(* ===== verification/X11.v ===== *)
(** * The X11 layer (cmd/xtest-server/x11.go)

    The C functions of the cgo preamble and the Go functions that call them.  A
    C function is a state transformer over the static variables ([XM D]); a NULL
    display is [dpy = false].  Waiting ([usleep]) and the messages on standard
    error are left out. *)

From S2P Require Import Prelude GoStrings VNext Xlib.
Local Open Scope Z_scope.

(** ** Numbers in C strings *)
Definition hex_digit (c : ascii) : option Z :=
  let z := b2z c in
  if (48 <=? z) && (z <=? 57) then Some (z - 48)
  else if (97 <=? z) && (z <=? 102) then Some (z - 87)
  else if (65 <=? z) && (z <=? 70) then Some (z - 55)
  else None.

Fixpoint hex_digits (n : Z) (l : list ascii) : Z :=
  match l with
  | [] => n
  | c :: l' => match hex_digit c with None => n | Some d => hex_digits (16 * n + d) l' end
  end.

(** C's [isspace]. *)
Definition c_space (c : ascii) : bool :=
  (b2z c =? 32) || ((9 <=? b2z c) && (b2z c <=? 13)).

(** The conversion [%lx]: white space, an optional sign, an optional second
    prefix and the digits; no digit at all is a failed conversion. *)
Definition scan_lx (l : list ascii) : option Z :=
  let l := drop_while c_space l in
  let '(neg, l) := match l with
                   | "-"%char :: l' => (true, l')
                   | "+"%char :: l' => (false, l')
                   | _ => (false, l)
                   end in
  let value := match l with
               | "0"%char :: x :: l' =>
                 if bool_decide (x = "x"%char ∨ x = "X"%char) then Some (hex_digits 0 l')
                 else Some (hex_digits 0 l)
               | c :: _ => if bool_decide (is_Some (hex_digit c)) then Some (hex_digits 0 l) else None
               | [] => None
               end in
  match value with
  | None => None
  | Some v =>
    if MaxUint64 <? v then Some MaxUint64
    else Some (if neg then uwrap 64 (- v) else v)
  end.

(** [sscanf(s, "0x%lx", &hex) == 1] *)
Definition sscanf_0x (s : string) : option Z :=
  match bytes s with
  | "0"%char :: "x"%char :: l => scan_lx l
  | _ => None
  end.

(** ** The handlers of X errors

    Neither touches the state of the program: after a protocol error it goes on,
    after the loss of the connection it ends with status 1.  [text] is what
    [XGetErrorText] writes into the buffer. *)
Definition x_io_error_handler : string * Z :=
  ("xtest-server: fatal X I/O error" +:+ String "010" "", 1).

Definition x_error_handler (text : Z → string) (error_code request_code minor_code : Z) : string * Z :=
  ("xtest-server: X error: " +:+ text error_code +:+ " (request " +:+ strconv.Itoa request_code +:+
   "." +:+ strconv.Itoa minor_code +:+ ")" +:+ String "010" "", 0).

(** ** The credentials of the peer of a socket

    [getsockopt] is the answer of the kernel to [SO_PEERCRED] on a descriptor,
    [None] if the call fails; the result is the status and the two
    identifiers. *)
Definition peer_ucred (getsockopt : Z → option (Z * Z)) (fd : Z) : Z * Z * Z :=
  match getsockopt fd with
  | None => (-1, 0, 0)
  | Some (uid, gid) => (0, uid, gid)
  end.

Definition peerUID (getsockopt : Z → option (Z * Z)) (fd : Z) : Z * Z * bool :=
  let '(rc, u, g) := peer_ucred getsockopt (to_cint fd) in
  if negb (rc =? 0) then (0, 0, false) else (u, g, true).

Section x11.
Context {D : Type} `{Xlib D}.

(** [if (!dpy) return err;] *)
Definition unless_dpy {A} (err : A) (m : XM D A) : XM D A :=
  b ← gets dpy;
  if (b : bool) then m else mret err.

Definition sync : XM D unit := _ ← request XSync; mret tt.

Definition display_width : XM D Z := gets screen_w.
Definition display_height : XM D Z := gets screen_h.

Definition clear_modifier_lock (kc : Z) : XM D unit :=
  if kc =? 0 then mret tt else
  _ ← request (XTestFakeKeyEvent kc true);
  _ ← request (XTestFakeKeyEvent kc false);
  _ ← request (XTestFakeKeyEvent kc true);
  _ ← request (XTestFakeKeyEvent kc false);
  mret tt.

(** The loop that opens the display: [n] attempts. *)
Fixpoint open_display (n : nat) : XM D unit :=
  match n with
  | O => mret tt
  | S n' =>
    b ← gets dpy;
    if (b : bool) then mret tt else
    ok ← query XOpenDisplay;
    _ ← set_dpy ok;
    open_display n'
  end.

Definition keysym_keycode (ks : Z) : XM D Z :=
  gets (λ s, uwrap 8 (XKeysymToKeycode ks (server s))).

Definition init_display : XM D Z :=
  threads ← query XInitThreads;
  if negb threads then mret (-1) else
  _ ← open_display 15;
  b ← gets dpy;
  if negb b then mret (-1) else
  xwayland ← query (XQueryExtension "XWAYLAND");
  if (xwayland : bool) then
    _ ← request XCloseDisplay;
    _ ← set_dpy false;
    mret (-2)
  else
  w ← gets (λ s, swrap 32 (DisplayWidth (server s)));
  h ← gets (λ s, swrap 32 (DisplayHeight (server s)));
  _ ← set_screen w h;
  _ ← request XAutoRepeatOff;
  caps ← keysym_keycode XK_Caps_Lock;
  _ ← clear_modifier_lock caps;
  num ← keysym_keycode XK_Num_Lock;
  _ ← clear_modifier_lock num;
  scroll ← keysym_keycode XK_Scroll_Lock;
  _ ← clear_modifier_lock scroll;
  _ ← sync;
  mret 0.

(** [keys[kc >> 3] & (1 << (kc & 7))]; the bytes are C chars. *)
Definition key_bit (keys : list Z) (kc : Z) : bool :=
  negb (Z.land (swrap 8 (nth (Z.to_nat (Z.shiftr kc 3)) keys 0)) (Z.shiftl 1 (Z.land kc 7)) =? 0).

Fixpoint release_pressed (keys : list Z) (kcs : list Z) : XM D unit :=
  match kcs with
  | [] => mret tt
  | kc :: kcs' =>
    if key_bit keys kc then
      _ ← request (XTestFakeKeyEvent kc false);
      release_pressed keys kcs'
    else release_pressed keys kcs'
  end.

Definition release_all : XM D Z :=
  unless_dpy (-1) (
    keys ← query XQueryKeymap;
    _ ← release_pressed keys (seqZ 0 256);
    _ ← request (XTestFakeButtonEvent 1 false);
    _ ← request (XTestFakeButtonEvent 2 false);
    _ ← request (XTestFakeButtonEvent 3 false);
    _ ← sync;
    mret 0).

Definition send_key (keycode : Z) (is_press : bool) : XM D Z :=
  unless_dpy (-1) (
    _ ← request (XTestFakeKeyEvent keycode is_press);
    _ ← sync;
    mret 0).

(** The clamping that [move_mouse] and [move_mouse_fake] share, for one axis. *)
Definition clamp (v size : Z) : Z :=
  let v := if v <? 0 then 0 else v in
  if size <=? v then swrap 32 (size - 1) else v.

Definition move_mouse (x y : Z) : XM D Z :=
  unless_dpy (-1) (
    w ← gets screen_w;
    h ← gets screen_h;
    _ ← request (XWarpPointer (clamp x w) (clamp y h));
    _ ← sync;
    mret 0).

Definition move_mouse_fake (x y : Z) : XM D Z :=
  unless_dpy (-1) (
    w ← gets screen_w;
    h ← gets screen_h;
    _ ← request (XTestFakeMotionEvent (clamp x w) (clamp y h));
    _ ← sync;
    mret 0).

Definition send_button (button : Z) (is_press : bool) : XM D Z :=
  unless_dpy (-1) (
    _ ← request (XTestFakeButtonEvent button is_press);
    _ ← sync;
    mret 0).

Definition keysym_of (keysym_str : string) : Z :=
  let ks := XStringToKeysym keysym_str in
  if ks =? NoSymbol then
    match sscanf_0x keysym_str with
    | Some hex => hex
    | None => ks
    end
  else ks.

Definition keysym_to_keycode (keysym_str : string) : XM D Z :=
  unless_dpy 0 (
    let ks := keysym_of keysym_str in
    if ks =? NoSymbol then mret 0 else keysym_keycode ks).

Definition intern_dest_atoms : XM D Z :=
  unless_dpy (-1) (
    sup ← query (XInternAtom "_NET_SUPPORTED");
    list ← query (XInternAtom "_NET_CLIENT_LIST");
    act ← query (XInternAtom "_NET_ACTIVE_WINDOW");
    st ← query (XInternAtom "_NET_WM_STATE");
    fs ← query (XInternAtom "_NET_WM_STATE_FULLSCREEN");
    pid ← query (XInternAtom "_NET_WM_PID");
    name ← query (XInternAtom "_NET_WM_NAME");
    utf ← query (XInternAtom "UTF8_STRING");
    _ ← set_atoms sup list act st fs pid name utf;
    mret 0).

(** The items of a property that has the wanted type and format 32, at most
    [maxn] of them; [None] stands for the result -1. *)
Definition items32 (p : property) (want_type maxn : Z) : option (list Z) :=
  match p_data p with
  | None => None
  | Some data =>
    if negb (p_status p =? Success) then None
    else if negb (p_type p =? want_type) || negb (p_format p =? 32) then None
    else Some (take (Z.to_nat (Z.min (p_nitems p) maxn)) data)
  end.

Definition get_atom_list (w prop want_type maxn : Z) : XM D (option (list Z)) :=
  unless_dpy None (
    p ← query (XGetWindowProperty w prop maxn want_type);
    mret (items32 p want_type maxn)).

(** [if (!dpy || !dest_atoms_ready ...) return err;] *)
Definition unless_ready {A} (err : A) (m : XM D A) : XM D A :=
  unless_dpy err (
    ready ← gets dest_atoms_ready;
    if (ready : bool) then m else mret err).

Definition net_supported_has (name : string) : XM D Z :=
  unless_ready (-1) (
    want ← query (XInternAtom name);
    root ← gets (λ s, DefaultRootWindow (server s));
    sup ← gets a_net_supported;
    atoms ← get_atom_list root sup XA_ATOM 256;
    match atoms with
    | None => mret 0
    | Some l => mret (if bool_decide (want ∈ l) then 1 else 0)
    end).

(** The window identifiers are stored as [unsigned int]. *)
Definition refresh_client_list (maxn : Z) : XM D (option (list Z)) :=
  unless_ready None (
    if maxn <=? 0 then mret None else
    root ← gets (λ s, DefaultRootWindow (server s));
    prop ← gets a_net_client_list;
    p ← query (XGetWindowProperty root prop maxn XA_WINDOW);
    mret (map to_cuint <$> items32 p XA_WINDOW maxn)).

Definition window_geometry (xid : Z) : XM D (option (Z * Z * Z * Z)) :=
  unless_dpy None (
    if xid =? 0 then mret None else
    g ← query (XGetGeometry xid);
    match g with
    | None => mret None
    | Some (wr, hr) =>
      '(rx, ry) ← query (XTranslateCoordinates xid);
      mret (Some (to_cint rx, to_cint ry, to_cint wr, to_cint hr))
    end).

(** The first item of a property that holds at least one. *)
Definition first32 (p : property) (want_type : Z) : Z :=
  match p_data p with
  | None => 0
  | Some data =>
    if negb (p_status p =? Success) then 0
    else if (p_type p =? want_type) && (p_format p =? 32) && (1 <=? p_nitems p)
    then to_cuint (nth 0 data 0) else 0
  end.

Definition window_pid (xid : Z) : XM D Z :=
  unless_ready 0 (
    if xid =? 0 then mret 0 else
    prop ← gets a_net_wm_pid;
    p ← query (XGetWindowProperty xid prop 1 XA_CARDINAL);
    mret (first32 p XA_CARDINAL)).

(** What a buffer of [buflen] chars holds after [strncpy] and termination. *)
Definition strncpy (buflen : Z) (s : string) : string :=
  str (take (Z.to_nat (buflen - 1)) (bytes (cstring s))).

(** [window_class] and [window_name] give the contents of the buffer, which the
    caller passes in empty. *)
Definition window_class (xid buflen : Z) : XM D string :=
  unless_dpy "" (
    if (xid =? 0) || (buflen <? 2) then mret "" else
    hint ← query (XGetClassHint xid);
    match hint with
    | None => mret ""
    | Some res_class => mret (strncpy buflen (default "" res_class))
    end).

Definition window_name (xid buflen : Z) : XM D string :=
  unless_dpy "" (
    if (xid =? 0) || (buflen <? 2) then mret "" else
    ready ← gets dest_atoms_ready;
    name_atom ← (if (ready : bool) then gets a_net_wm_name else query (XInternAtom "_NET_WM_NAME"));
    utf8 ← (if (ready : bool) then gets a_utf8 else query (XInternAtom "UTF8_STRING"));
    p ← query (XGetWindowProperty xid name_atom 64 utf8);
    match p_data p with
    | Some data =>
      if (p_status p =? Success) && (p_type p =? utf8) && (p_format p =? 8) && (0 <? p_nitems p)
      then mret (cstring (str (map z2b (take (Z.to_nat (Z.min (p_nitems p) (buflen - 1))) data))))
      else nm ← query (XFetchName xid); mret (strncpy buflen (default "" nm))
    | None => nm ← query (XFetchName xid); mret (strncpy buflen (default "" nm))
    end).

Definition window_has_fullscreen (xid : Z) : XM D bool :=
  unless_ready false (
    if xid =? 0 then mret false else
    st ← gets a_net_wm_state;
    atoms ← get_atom_list xid st XA_ATOM 32;
    fs ← gets a_net_wm_state_fs;
    match atoms with
    | None => mret false
    | Some l => mret (bool_decide (fs ∈ l))
    end).

Definition get_active_xid : XM D Z :=
  unless_ready 0 (
    root ← gets (λ s, DefaultRootWindow (server s));
    prop ← gets a_net_active;
    p ← query (XGetWindowProperty root prop 1 XA_WINDOW);
    mret (first32 p XA_WINDOW)).

Definition send_net_active (xid : Z) : XM D Z :=
  unless_ready (-1) (
    if xid =? 0 then mret (-1) else
    a ← gets a_net_active;
    cur ← get_active_xid;
    ok ← request (XSendEvent (Z.lor SubstructureRedirectMask SubstructureNotifyMask)
      {| cm_window := xid; cm_message_type := a; cm_format := 32;
         cm_l := [2; CurrentTime; cur; 0; 0] |});
    _ ← sync;
    mret (if (ok : bool) then 0 else -1)).

Definition send_net_wm_state_fs (xid : Z) (add : bool) : XM D Z :=
  unless_ready (-1) (
    if xid =? 0 then mret (-1) else
    st ← gets a_net_wm_state;
    fs ← gets a_net_wm_state_fs;
    ok ← request (XSendEvent (Z.lor SubstructureRedirectMask SubstructureNotifyMask)
      {| cm_window := xid; cm_message_type := st; cm_format := 32;
         cm_l := [if add then 1 else 0; fs; 0; 2; 0] |});
    _ ← sync;
    mret (if (ok : bool) then 0 else -1)).

Definition set_input_focus (xid : Z) : XM D Z :=
  unless_dpy (-1) (
    if xid =? 0 then mret (-1) else
    _ ← request (XSetInputFocus xid RevertToParent);
    _ ← sync;
    mret 0).

Definition query_pointer : XM D (option (Z * Z)) :=
  unless_dpy None (query XQueryPointer).

Definition close_display : XM D unit :=
  b ← gets dpy;
  if negb b then mret tt else
  _ ← request XCloseDisplay;
  _ ← set_dpy false;
  unready.

(** ** The Go side *)
Definition initDisplay : XM D Z := init_display.
Definition closeDisplay : XM D unit := close_display.
Definition releaseAll : XM D Z := release_all.
Definition sendKey (keycode : Z) (press : bool) : XM D Z := send_key (to_cuint keycode) press.
Definition moveMouse (x y : Z) : XM D Z := move_mouse (to_cint x) (to_cint y).
Definition moveMouseFake (x y : Z) : XM D Z := move_mouse_fake (to_cint x) (to_cint y).
Definition sendButton (button : Z) (press : bool) : XM D Z := send_button (to_cuint button) press.
Definition keysymToKeycode (name : string) : XM D Z := keysym_to_keycode (cstring name).
Definition internDestAtoms : XM D Z := intern_dest_atoms.
Definition netSupportedHas (name : string) : XM D Z := net_supported_has (cstring name).

(** The list and 0, or an empty list and -1. *)
Definition refreshClientList : XM D (list Z * Z) :=
  l ← refresh_client_list 256;
  match l with
  | None => mret ([], -1)
  | Some xids => mret (xids, 0)
  end.

Definition windowGeometry (xid : Z) : XM D (Z * Z * Z * Z * Z) :=
  g ← window_geometry xid;
  match g with
  | None => mret (0, 0, 0, 0, -1)
  | Some (x, y, w, h) => mret (x, y, w, h, 0)
  end.

Definition displayGeometry : XM D (Z * Z) :=
  w ← display_width;
  h ← display_height;
  mret (w, h).

Definition windowPID (xid : Z) : XM D Z := window_pid xid.
Definition windowClass (xid : Z) : XM D string := window_class xid 256.
Definition windowName (xid : Z) : XM D string := window_name xid 256.
Definition windowHasFullscreen (xid : Z) : XM D bool := window_has_fullscreen xid.
Definition sendNetActive (xid : Z) : XM D Z := send_net_active xid.
Definition sendNetWMStateFS (xid : Z) (add : bool) : XM D Z := send_net_wm_state_fs xid add.
Definition setInputFocus (xid : Z) : XM D Z := set_input_focus xid.
Definition getActiveXID : XM D Z := get_active_xid.

Definition queryPointer : XM D (Z * Z * Z) :=
  p ← query_pointer;
  match p with
  | None => mret (0, 0, -1)
  | Some (x, y) => mret (x, y, 0)
  end.
End x11.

Exercise goal:
Reading through the preceding records, tally each line that holds the word "chars" and give the tally by itself.

Response:
2